(** * iqair_exporter: a shallow embedding of the Prometheus collector

    The development follows [iqair_exporter.go]: the exporter record, its
    constructor, [Describe], [scrape] and [Collect].  The Go runtime and the
    libraries the program calls (net/http, io, encoding/json, the Prometheus
    client and sync) are modelled just far enough to run the collector:
    - a [float64] is a [spec_float] of the binary64 format,
    - a pointer that may be nil is an [option],
    - a channel is the list of values sent on it, oldest first,
    - a run-time panic is an explicit outcome of the computation. *)

From Stdlib Require Import ZArith List String Ascii Bool Lia QArith.
From Stdlib Require Import Floats.SpecFloat.
Import ListNotations.

Local Open Scope Z_scope.

(** ** float64: IEEE-754 binary64 values *)

Module Float64.

Definition prec : Z := 53.
Definition emax : Z := 1024.

Definition float64 : Type := spec_float.

Definition zero : float64 := S754_zero false.

(** The conversion [float64(n)] of a Go integer: the nearest binary64
    value, ties to even. *)
Definition of_int (n : Z) : float64 := binary_normalize prec emax n 0 false.

(** The constants [0] and [1] that [scrape] returns for [up]. *)
Definition const_0 : float64 := of_int 0.
Definition const_1 : float64 := of_int 1.
(** C7. For every job a worker takes from the jobs channel, the worker calls
    FetchWithRetry with a budget of 3 and sends exactly one string on the
    results channel: [Worker <id>: Fetched <url>, length: <n>], with [n] the
    number of bytes of the body, when the error is nil, and
    [Worker <id>: Error fetching <url>: <error>] otherwise. *)
Theorem one_result_per_job (net : string -> nat -> GetResult) (id : Z)
  (s : State) (url : string) (rest : list string) :
  status s = Looping -> jobs s = url :: rest ->
  exists (body : string) (err : error) (w' : World) (s' : State),
    FetchWithRetry net url 3 (world s) = (Some (body, err), w') /\
    iteration net id CaseRecv s = Some s' /\
    results s' =
      (results s ++
       [(match err with
         | Some e =>
             "Worker " ++ fmt_d id ++ ": Error fetching " ++ url ++ ": " ++ e
         | None =>
             "Worker " ++ fmt_d id ++ ": Fetched " ++ url ++ ", length: "
             ++ fmt_d (Z.of_nat (String.length body))
         end)%string])%list /\
    List.length (results s') = S (List.length (results s)) /\
    jobs s' = rest /\ world s' = w' /\ stdout s' = stdout s /\
    status s' = Looping.
Proof.
  intros Hst Hjobs.
  destruct (fetch3_returns net url (world s)) as (body & err & w' & Hrun).
  exists body, err, w'. eexists. split; [exact Hrun |].
  split; [apply (iteration_job net id s url rest body err w'); assumption |].
  cbn [results jobs world stdout status].
  split; [destruct err; reflexivity |].
  split; [rewrite length_app; cbn; lia |].
  repeat split; reflexivity.
Qed.

Lemma one_result_per_job_witness :
  exists (body : string) (err : error) (w' : World) (s' : State),
    FetchWithRetry ok_on_second "http://a.test" 3 w0
      = (Some (body, err), w') /\
    iteration ok_on_second 1 CaseRecv cancelled_with_job = Some s' /\
    results s' =
      ([] ++
       [(match err with
         | Some e =>
             "Worker " ++ fmt_d 1 ++ ": Error fetching " ++ "http://a.test"
             ++ ": " ++ e
         | None =>
             "Worker " ++ fmt_d 1 ++ ": Fetched " ++ "http://a.test"
             ++ ", length: " ++ fmt_d (Z.of_nat (String.length body))
         end)%string])%list /\
    List.length (results s') = 1%nat /\
    jobs s' = [] /\ world s' = w' /\ stdout s' = [] /\ status s' = Looping.
Proof.
  apply (one_result_per_job ok_on_second 1 cancelled_with_job
           "http://a.test" []); reflexivity.
Defined.

Example fetched_line_example :
  iteration ok_on_second 1 CaseRecv cancelled_with_job =
  Some {| cancelled := true; jobs := []; jobs_closed := false;
          results := ["Worker 1: Fetched http://a.test, length: 15"];
          stdout := [];
          world := {| gets := 2;
                      log := [EvGet "http://a.test"; EvSleep 1000000000;
                              EvGet "http://a.test"; EvReadAll; EvClose] |};
          status := Looping |}.
Proof. vm_compute. reflexivity. Qed.

Example error_line_example :
  option_map results (iteration always_refused 4 CaseRecv cancelled_with_job) =
  Some ["Worker 4: Error fetching http://a.test: failed after 3 retries: dial tcp: connection refused"].
Proof. vm_compute. reflexivity. Qed.

(** ** Termination of the worker *)

Section WorkerRuns.

Variable net : string -> nat -> GetResult.
Variable id : Z.

Lemma step_keeps_printed (s s' : State) :
  step net id s s' ->
  stdout s = printed id (status s) -> stdout s' = printed id (status s').
Proof.
  intros Hstep Hinv. destruct Hstep as [s s' Hw | s s' He].
  - destruct Hw as [pick s s' Hit]. apply iteration_inv in Hit.
    destruct Hit as [Hloop Hspec]. rewrite Hloop in Hinv. cbn in Hinv.
    destruct Hspec; cbn [stdout status printed]; rewrite Hinv; reflexivity.
  - apply env_step_keeps in He. destruct He as (_ & Hout & Hst & _).
    rewrite Hout, Hst. exact Hinv.
Qed.

Lemma run_keeps_printed (s s' : State) :
  run net id s s' ->
  stdout s = printed id (status s) -> stdout s' = printed id (status s').
Proof.
  intros Hrun. induction Hrun as [s | s s' s'' Hstep _ IH]; intros Hinv.
  - exact Hinv.
  - apply IH. apply (step_keeps_printed s s'); assumption.
Qed.

(** A worker that has returned does nothing more. *)
Lemma returned_is_final (s s' : State) :
  run net id s s' -> status s <> Looping ->
  status s' = status s /\ results s' = results s /\ stdout s' = stdout s.
Proof.
  intros Hrun. induction Hrun as [s | s s' s'' Hstep _ IH]; intros Hret.
  - repeat split; reflexivity.
  - destruct Hstep as [s s' Hw | s s' He].
    + exfalso. exact (returned_worker_is_stuck net id s s' Hret Hw).
    + apply env_step_keeps in He. destruct He as (Hres & Hout & Hst & _).
      destruct IH as (IHst & IHres & IHout); [rewrite Hst; exact Hret |].
      rewrite IHst, IHres, IHout. repeat split; assumption.
Qed.
(** When the collection cannot be looked up, nothing is held back: a
    batch in which every chunk has a video id is written whole, whatever
    the collection holds already. *)
Theorem index_documents_lookup_down env documents db :
  truthy (strip (embed_api_key env)) = true ->
  (forall v, lookup_raises env v = true) ->
  Forall (fun doc => truthy (video_id (metadata doc)) = true) documents ->
  index_documents env documents db = Returned (db ++ documents).
Proof.
  intros Hkey Hdown Hids. unfold index_documents.
  destruct documents as [|d0 ds] eqn:Hdocs; [now rewrite app_nil_r|].
  rewrite <- Hdocs in *. rewrite Hkey.
  rewrite scan_existing_down by exact Hdown.
  assert (Hmem : forall d, In d documents ->
                           doc_vid d ∈ batch_video_ids documents ∖ ∅).
  { intros d Hd. rewrite elem_of_difference. split; [|set_solver].
    unfold batch_video_ids.
    apply elem_of_list_to_set, list_elem_of_In, in_map_iff.
    exists d. split; [reflexivity|]. apply filter_In. split; [exact Hd|].
    rewrite Forall_forall in Hids. apply Hids, list_elem_of_In, Hd. }
  destruct (decide (batch_video_ids documents = ∅)) as [He|_]; [reflexivity|].
  assert (Hin0 : In d0 documents) by (rewrite Hdocs; now left).
  destruct (decide (batch_video_ids documents ∖ ∅ = ∅)) as [He|_].
  { pose proof (Hmem d0 Hin0) as H. rewrite He in H. set_solver. }
  rewrite filter_all.
  - rewrite Hdocs. reflexivity.
  - intros d Hd. apply bool_decide_eq_true. now apply Hmem.
Qed.
(** * govmap_geoserver: adaptive chunked download of WFS layers

    A shallow embedding of [govmap_geoserver.py].  The script downloads one
    layer at a time: it asks the server for the number of features
    ([get_feature_count]), skips the layer when a complete GeoPackage is
    already on disk ([check_existing_geopackage]), fetches the layer in
    windows of [CHUNK_SIZE] features ([fetch_features_with_retry], which
    splits a window that timed out into pieces of a tenth of its size),
    writes every non-empty window to a scratch GeoJSON file, and finally
    merges the scratch files into the layer's GeoPackage ([process_layer]).

    Modelling choices.
    - Python integers are [Z].
    - [int(count * 0.1)] is a binary64 product truncated towards zero; for
      every count the program can form (at most [CHUNK_SIZE]) it equals the
      integer quotient truncated towards zero, [Z.quot count 10].
    - The HTTP server and geopandas are the environment [Env]:
      the answer to the n-th page request, the answer to the count request,
      and whether geopandas can read a scratch file back.
    - Everything the script mutates is the [World]: the page requests sent
      so far, the log, the scratch directory and the layer's GeoPackage.
    - Python exceptions are the [Raised] results of a state-and-error monad.
      The recursion of [fetch_features_with_retry] is driven by fuel, and
      [OutOfFuel] is a result of its own, which no handler catches.
    - The model follows one layer: [layer_name] only selects the URLs and the
      file names, so a scratch file is keyed by its window start and the
      GeoPackage is a single slot.  [time.sleep] has no state and is left
      out, as are operating-system failures of writing or removing a file. *)

From Stdlib Require Import ZArith List Lia Bool Sorted.
From stdpp Require Import gmap list sorting.
From Stdlib Require Ascii String DecimalString DecimalZ.
Import ListNotations.

Local Open Scope Z_scope.

(** ** Settings *)

Definition CHUNK_SIZE : Z := 2000.
Definition FORCE_OVERWRITE : bool := false.

(** ** Python's [range(a, b, step)] *)

(** Number of elements of [range(a, b, step)] for a non-zero step, as
    CPython computes it. *)
Definition range_len (a b step : Z) : Z :=
  if (0 <? step) && (a <? b) then 1 + (b - 1 - a) / step
  else if (step <? 0) && (b <? a) then 1 + (a - 1 - b) / (- step)
  else 0.

(** [range(a, b, step)]; [None] is the [ValueError] of a zero step. *)
Definition py_range (a b step : Z) : option (list Z) :=
  if step =? 0 then None
  else Some (map (fun i : nat => a + Z.of_nat i * step)
                 (seq 0 (Z.to_nat (range_len a b step)))).

(** ** Data *)

Inductive Level := Info | Warning | Error.

(** The query parameters that vary in a page URL. *)
Record PageUrl := mkUrl { q_count : Z; q_startIndex : Z }.

Definition page_url (start_index count : Z) : PageUrl :=
  {| q_count := count; q_startIndex := start_index |}.

(** One constructor per logging call of the script, with the values the
    message interpolates. *)
Inductive LogMsg :=
| CountingFeatures
| NumberMatchedMissing
| CountFailed
| TimeoutFetching (start_index count : Z)
| FailedFetch (start_index count : Z)
| ErrorFetching (start_index count : Z)
| MinChunkReached (start_index : Z)
| RetrySmaller (start_index count small_count : Z)
| MissingSubChunk (sub_start sub_count : Z)
| ExistingMatches (actual : Z)
| ExistingMismatch (actual expected : Z)
| ExistingUnreadable
| StartingDownload
| FeaturesToDownload (count : Z)
| NoFeaturesForLayer
| NoDataReturned (start : Z)
| EmptyChunk (start : Z)
| FetchedFeatures (n start : Z)
| FetchedChunk (start stop n : Z)
| ErrorReadingTemp (start : Z)
| NoValidFrames
| SavedGeoPackage
| Downloaded (n expected : Z)
| MissingChunksHeader
| MissingChunkLine (start : Z) (url : PageUrl).

Definition LogEntry : Type := Level * LogMsg.

(** The exceptions the modelled code can raise. *)
Inductive Exn := TimeoutExn | ValueError | FileNotFoundError.

Inductive Result (A : Type) :=
| Ok (a : A)
| Raised (e : Exn)
| OutOfFuel.
Arguments Ok {A} a.
Arguments Raised {A} e.
Arguments OutOfFuel {A}.

(** The [numberMatched] attribute of the count response: missing, present
    with a text [int()] rejects, or an integer. *)
Inductive NumberMatched := AttrAbsent | AttrNotInt | AttrInt (n : Z).

(** Outcome of the count request: the request or the XML parser raised, or
    the root element was parsed. *)
Inductive HitsResponse := HitsFailed | HitsXml (number_matched : NumberMatched).

Section Program.
Context {Feature : Type}.

(** A JSON body: a feature collection, or any other value (a falsy one, or
    one without a ["features"] member). *)
Inductive Json :=
| FeatureCollection (features : list Feature)
| OtherJson.
(** * Gradient reconstruction engine of code_saturne (src/alge/cs_gradient.cxx)

    A shallow embedding of the scalar gradient drivers, the clipping stage,
    the COCG cache and the small dense kernels, in exact real arithmetic
    ([cs_real_t] is read as [R]), followed by the properties established
    about them.  Division is total over [R] ([x / 0 = 0]), whereas the
    compiled code gets an infinity or a NaN: a property that relies on the
    value of a quotient or of an inverse carries the hypothesis that the
    divisor does not vanish.  The packed inversion kernel is given a second
    time over binary64 numbers (module [Binary64]), to tell what survives
    rounding. *)

From Stdlib Require Import Reals Lra Lia ZArith List Bool Arith String Ascii.
From Stdlib Require Import Permutation.
From Stdlib Require Floats.
Import ListNotations.

Open Scope R_scope.

(** ** Arrays and scalars *)

(** C arrays are read as total maps from indices; [upd] is the assignment
    [a[i] = v]. *)

Notation "'array' T" := (nat -> T) (at level 10, T at level 9, only parsing).

Definition upd {T : Type} (a : array T) (i : nat) (v : T) : array T :=
  fun j => if Nat.eqb j i then v else a j.

(** An array that the code allocates and then initialises over its whole
    extent is read as the constant map; indices beyond the extent of an
    array are never addressed by the code on a well-formed mesh. *)

(** Counted loop [for (i = lo; i < hi; i++)], as the list of its indices. *)

Definition range (lo hi : nat) : list nat := seq lo (hi - lo).

Definition for_loop {S : Type} (lo hi : nat) (body : S -> nat -> S) (s : S) : S :=
  fold_left body (range lo hi) s.

(** Macros of cs_defs.h. *)

Definition CS_ABS (a : R) : R := if Rlt_dec a 0 then - a else a.
Definition CS_MIN (a b : R) : R := if Rlt_dec a b then a else b.
Definition CS_MAX (a b : R) : R := if Rgt_dec a b then a else b.

(** [DBL_MAX] of float.h, the largest finite binary64 number. *)

Definition DBL_MAX : R := (2 - / 2 ^ 52) * 2 ^ 1023.

(** ** Small fixed-size values *)

Record cs_real_3_t : Type := R3 { cx : R; cy : R; cz : R }.

Record cs_cocg_6_t : Type :=
  Cocg { a0 : R; a1 : R; a2 : R; a3 : R; a4 : R; a5 : R }.

Record cs_real_33_t : Type :=
  M33 { m00 : R; m01 : R; m02 : R;
        m10 : R; m11 : R; m12 : R;
        m20 : R; m21 : R; m22 : R }.

Definition zero3 : cs_real_3_t := R3 0 0 0.
Definition zero6 : cs_cocg_6_t := Cocg 0 0 0 0 0 0.

Definition scale3 (f : R) (v : cs_real_3_t) : cs_real_3_t :=
  R3 (cx v * f) (cy v * f) (cz v * f).

Definition dot3 (u v : cs_real_3_t) : R :=
  cx u * cx v + cy u * cy v + cz u * cz v.

Definition sub3 (u v : cs_real_3_t) : cs_real_3_t :=
  R3 (cx u - cx v) (cy u - cy v) (cz u - cz v).

Definition add3 (u v : cs_real_3_t) : cs_real_3_t :=
  R3 (cx u + cx v) (cy u + cy v) (cz u + cz v).

(** [g[j] += p * n[j]] for j = 0, 1, 2. *)

Definition axpy3 (g : cs_real_3_t) (p : R) (n : cs_real_3_t) : cs_real_3_t :=
  R3 (cx g + p * cx n) (cy g + p * cy n) (cz g + p * cz n).

(** [g[j] -= p * n[j]] for j = 0, 1, 2. *)

Definition axmy3 (g : cs_real_3_t) (p : R) (n : cs_real_3_t) : cs_real_3_t :=
  R3 (cx g - p * cx n) (cy g - p * cy n) (cz g - p * cz n).

(** Euclidean magnitude of a cell gradient. *)

Definition norm3 (v : cs_real_3_t) : R := sqrt (dot3 v v).

(** The symmetric 3x3 matrix held by a packed 6-entry array: entries 0..2
    are the diagonal, 3 is xy, 4 is yz, 5 is xz (the layout used when the
    least-squares drivers multiply [cocg] by the right-hand side). *)

Definition sym_33 (a : cs_cocg_6_t) : cs_real_33_t :=
  M33 (a0 a) (a3 a) (a5 a)
      (a3 a) (a1 a) (a4 a)
      (a5 a) (a4 a) (a2 a).

Definition mul_33 (p q : cs_real_33_t) : cs_real_33_t :=
  M33 (m00 p * m00 q + m01 p * m10 q + m02 p * m20 q)
      (m00 p * m01 q + m01 p * m11 q + m02 p * m21 q)
      (m00 p * m02 q + m01 p * m12 q + m02 p * m22 q)
      (m10 p * m00 q + m11 p * m10 q + m12 p * m20 q)
      (m10 p * m01 q + m11 p * m11 q + m12 p * m21 q)
      (m10 p * m02 q + m11 p * m12 q + m12 p * m22 q)
      (m20 p * m00 q + m21 p * m10 q + m22 p * m20 q)
      (m20 p * m01 q + m21 p * m11 q + m22 p * m21 q)
      (m20 p * m02 q + m21 p * m12 q + m22 p * m22 q).

Definition identity_33 : cs_real_33_t := M33 1 0 0 0 1 0 0 0 1.

Definition det_6 (a : cs_cocg_6_t) : R :=
    a0 a * (a1 a * a2 a - a4 a * a4 a)
  + a3 a * (a4 a * a5 a - a3 a * a2 a)
  + a5 a * (a3 a * a4 a - a1 a * a5 a).

Definition det_33 (a : cs_real_33_t) : R :=
    m00 a * (m11 a * m22 a - m21 a * m12 a)
  + m10 a * (m21 a * m02 a - m01 a * m22 a)
  + m20 a * (m01 a * m12 a - m11 a * m02 a).

(** ** Finite sums and packed symmetric matrices *)

(** [rsum f n] is the sum of [f 0 .. f (n-1)]. *)

Fixpoint rsum (f : nat -> R) (n : nat) : R :=
  match n with
  | O => 0
  | S k => rsum f k + f k
  end.

(** ** Dense kernels *)

Module Kernels.

(** [_math_6_inv_cramer_sym_in_place]: the six cofactors are taken from the
    input before any entry is overwritten.  On a matrix whose determinant
    vanishes the C kernel divides by zero and leaves infinities or NaN,
    where this definition leaves zeros: what is established about the
    entries of an inverse assumes a determinant that is not zero. *)

Definition _math_6_inv_cramer_sym_in_place (a : cs_cocg_6_t) : cs_cocg_6_t :=
  let a00 := a1 a * a2 a - a4 a * a4 a in
  let a01 := a4 a * a5 a - a3 a * a2 a in
  let a02 := a3 a * a4 a - a1 a * a5 a in
  let a11 := a0 a * a2 a - a5 a * a5 a in
  let a12 := a3 a * a5 a - a0 a * a4 a in
  let a22 := a0 a * a1 a - a3 a * a3 a in
  let det_inv := 1 / (a0 a * a00 + a3 a * a01 + a5 a * a02) in
  Cocg (a00 * det_inv) (a11 * det_inv) (a22 * det_inv)
       (a01 * det_inv) (a12 * det_inv) (a02 * det_inv).
(** Devices that do not declare [u] leave its entry as it was. *)
Lemma setup_event_listeners_undeclared (u : string) devices : forall st st' t r,
  (forall d, In d devices -> get_function_uids_for_event d !! u = None) ->
  setup_event_listeners devices st = (st', t, r) ->
  function_uid_map st' !! u = function_uid_map st !! u.
Proof.
  induction devices as [|d rest IH]; intros st st' t r Hnone Hrun.
  - injection Hrun as <- <- <-. reflexivity.
  - rewrite setup_event_listeners_cons in Hrun. cbv zeta in Hrun.
    destruct (register_events d) as [[]|e].
    + destruct (setup_event_listeners rest _) as [[st2 t2] r2] eqn:Hrest.
      injection Hrun as <- <- <-.
      rewrite (IH _ _ _ _ (fun d' H => Hnone d' (or_intror H)) Hrest).
      cbn [function_uid_map]. apply lookup_union_r, Hnone. left. reflexivity.
    + injection Hrun as <- <- <-.
      cbn [function_uid_map]. apply lookup_union_r, Hnone. left. reflexivity.
Qed.

Lemma setup_event_listeners_app pre : forall post st st' t,
  setup_event_listeners (pre ++ post) st = (st', t, Ok tt) ->
  exists st1 t1 t2,
    setup_event_listeners pre st = (st1, t1, Ok tt) /\
    setup_event_listeners post st1 = (st', t2, Ok tt).
Proof.
  induction pre as [|d pre IH]; intros post st st' t Hrun.
  - exists st, [], t. split; [reflexivity | exact Hrun].
  - cbn [app] in Hrun. rewrite setup_event_listeners_cons in *. cbv zeta in *.
    destruct (register_events d) as [[]|e]; [|discriminate Hrun].
    destruct (setup_event_listeners (pre ++ post) _) as [[st2 t2] r2] eqn:Hrest.
    injection Hrun as <- <- ->.
    destruct (IH _ _ _ _ Hrest) as (st1 & t1 & t3 & Hpre & Hpost).
    exists st1, (RegisterEvents (dev_ref d) :: t1), t3.
    rewrite Hpre. split; [reflexivity | exact Hpost].
Qed.

(** C7: once [setup_event_listeners] has run over the devices, starting
    from the empty registry, looking up a function UID gives the channel
    that the last device declaring it declared for it, and gives nothing for
    a function UID that no device declares. *)
Theorem registry_lookup_after_setup devices h st t :
  setup_event_listeners devices (init h) = (st, t, Ok tt) ->
  (forall pre d post u ch,
      devices = pre ++ d :: post ->
      get_function_uids_for_event d !! u = Some ch ->
      (forall d', In d' post -> get_function_uids_for_event d' !! u = None) ->
      dict_get (function_uid_map st) (PStr u) = Ok (Some ch)) /\
  (forall u,
      (forall d, In d devices -> get_function_uids_for_event d !! u = None) ->
      dict_get (function_uid_map st) (PStr u) = Ok None).
Proof.
  intros Hrun. split.
  - intros pre d post u ch -> Hdecl Hlast.
    destruct (setup_event_listeners_app _ _ _ _ _ Hrun) as (st1 & t1 & t2 & _ & Hpost).
    rewrite setup_event_listeners_cons in Hpost. cbv zeta in Hpost.
    destruct (register_events d) as [[]|e]; [|discriminate Hpost].
    destruct (setup_event_listeners post _) as [[st2 t3] r] eqn:Hrest.
    injection Hpost as <- _ ->.
    cbn [dict_get]. f_equal.
    rewrite (setup_event_listeners_undeclared u _ _ _ _ _ Hlast Hrest).
    cbn [function_uid_map]. apply lookup_union_Some_l, Hdecl.
  - intros u Hnone. cbn [dict_get]. f_equal.
    rewrite (setup_event_listeners_undeclared u _ _ _ _ _ Hnone Hrun).
    apply lookup_empty.
Qed.

(** ** The poll loop *)

Lemma poll_app pre : forall rest st st1 t1,
  poll pre st = (st1, t1, Polling) ->
  poll (pre ++ rest) st =
  let '(st2, t2, s) := poll rest st1 in (st2, t1 ++ t2, s).
Proof.
  induction pre as [|reply pre IH]; intros rest st st1 t1 Hpre.
  - injection Hpre as <- <-. cbn [app].
    destruct (poll rest st) as [[st2 t2] s]. reflexivity.
  - cbn [app]. cbn [_async_update_data] in *.
    destruct reply as [event|e]; [|discriminate Hpre].
    destruct (Py.truthy event); [|apply IH, Hpre].
    destruct (handle_event event st) as [[st0 t0] [u|e]]; [|discriminate Hpre].
    destruct (poll pre st0) as [[st3 t3] s3] eqn:Hrun.
    injection Hpre as <- <- ->.
    rewrite (IH rest _ _ _ Hrun).
    destruct (poll rest st3) as [[st2 t2] s]. rewrite app_assoc. reflexivity.
Qed.

(** C1, amended: when handling a batch raises an exception, the
    exception is caught and logged and the run of the poll loop ends there,
    raising [UpdateFailed] from it: with the calls made up to the exception
    standing, and whatever replies the hub would give next not consumed. *)
Theorem handler_exception_ends_the_run pre event post st st1 t1 st2 t2 e :
  poll pre st = (st1, t1, Polling) ->
  Py.truthy event = true ->
  handle_event event st1 = (st2, t2, Raise e) ->
  poll (pre ++ Events event :: post) st =
  (st2,
   t1 ++ t2 ++ [LogException "Failed to handle event: %s (%s)" event e],
   UpdateFailed e).
Proof.
  intros Hpre Htrue Hraise.
  rewrite (poll_app _ _ _ _ _ Hpre).
  cbn [_async_update_data]. rewrite Htrue, Hraise. reflexivity.
Qed.
(** C8 as stated fails: [--date ""] is a supplied date that does not
    parse, yet [main] goes on to the batch run. *)
Lemma empty_date_is_not_refused :
  let args := mkArgs None (Some "") DEFAULT_UPLOAD_URL false in
  let trace := snd (main Sample.w args []) in
  supplied (arg_date args) = true /\
  parses (str_of (arg_date args)) = false /\
  printed trace = [OutHeader; OutSuccess 1; OutFailed 1; OutTotal 2;
                   OutRate 1 2; OutDone] /\
  existsb is_init trace = true /\
  map req_device_id (posts trace) = ["devA"; "devB"] /\
  existsb is_fs trace = true.
Proof. vm_compute. auto 10. Qed.

(** ** The course of a batch *)

Lemma marks_app (t t' : list event) : marks (t ++ t') = marks t ++ marks t'.
Proof.
  induction t as [|ev t IH]; simpl; [reflexivity|].
  destruct ev as [l m| | | | | | | |]; try exact IH.
  - destruct m; simpl; rewrite IH; reflexivity.
  - simpl. rewrite IH. reflexivity.
Qed.

Lemma marks_discovery (base : Path) (evs : list event) :
  Forall (discovery_event base) evs -> marks evs = [] /\ posts evs = [].
Proof.
  induction 1 as [|ev evs Hev _ IH]; [split; reflexivity|].
  destruct ev as [l m| | | | | | | |]; simpl in *; try contradiction; auto.
  destruct m; try discriminate; auto.
Qed.

Section InTurn.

Prompt: Print the material above verbatim, first line through the line containing "Definition const_0 : float64 := of_int 0.", both included.

Answer area:
(** * iqair_exporter: a shallow embedding of the Prometheus collector

    The development follows [iqair_exporter.go]: the exporter record, its
    constructor, [Describe], [scrape] and [Collect].  The Go runtime and the
    libraries the program calls (net/http, io, encoding/json, the Prometheus
    client and sync) are modelled just far enough to run the collector:
    - a [float64] is a [spec_float] of the binary64 format,
    - a pointer that may be nil is an [option],
    - a channel is the list of values sent on it, oldest first,
    - a run-time panic is an explicit outcome of the computation. *)

From Stdlib Require Import ZArith List String Ascii Bool Lia QArith.
From Stdlib Require Import Floats.SpecFloat.
Import ListNotations.

Local Open Scope Z_scope.

(** ** float64: IEEE-754 binary64 values *)

Module Float64.

Definition prec : Z := 53.
Definition emax : Z := 1024.

Definition float64 : Type := spec_float.

Definition zero : float64 := S754_zero false.

(** The conversion [float64(n)] of a Go integer: the nearest binary64
    value, ties to even. *)
Definition of_int (n : Z) : float64 := binary_normalize prec emax n 0 false.

(** The constants [0] and [1] that [scrape] returns for [up]. *)
Definition const_0 : float64 := of_int 0.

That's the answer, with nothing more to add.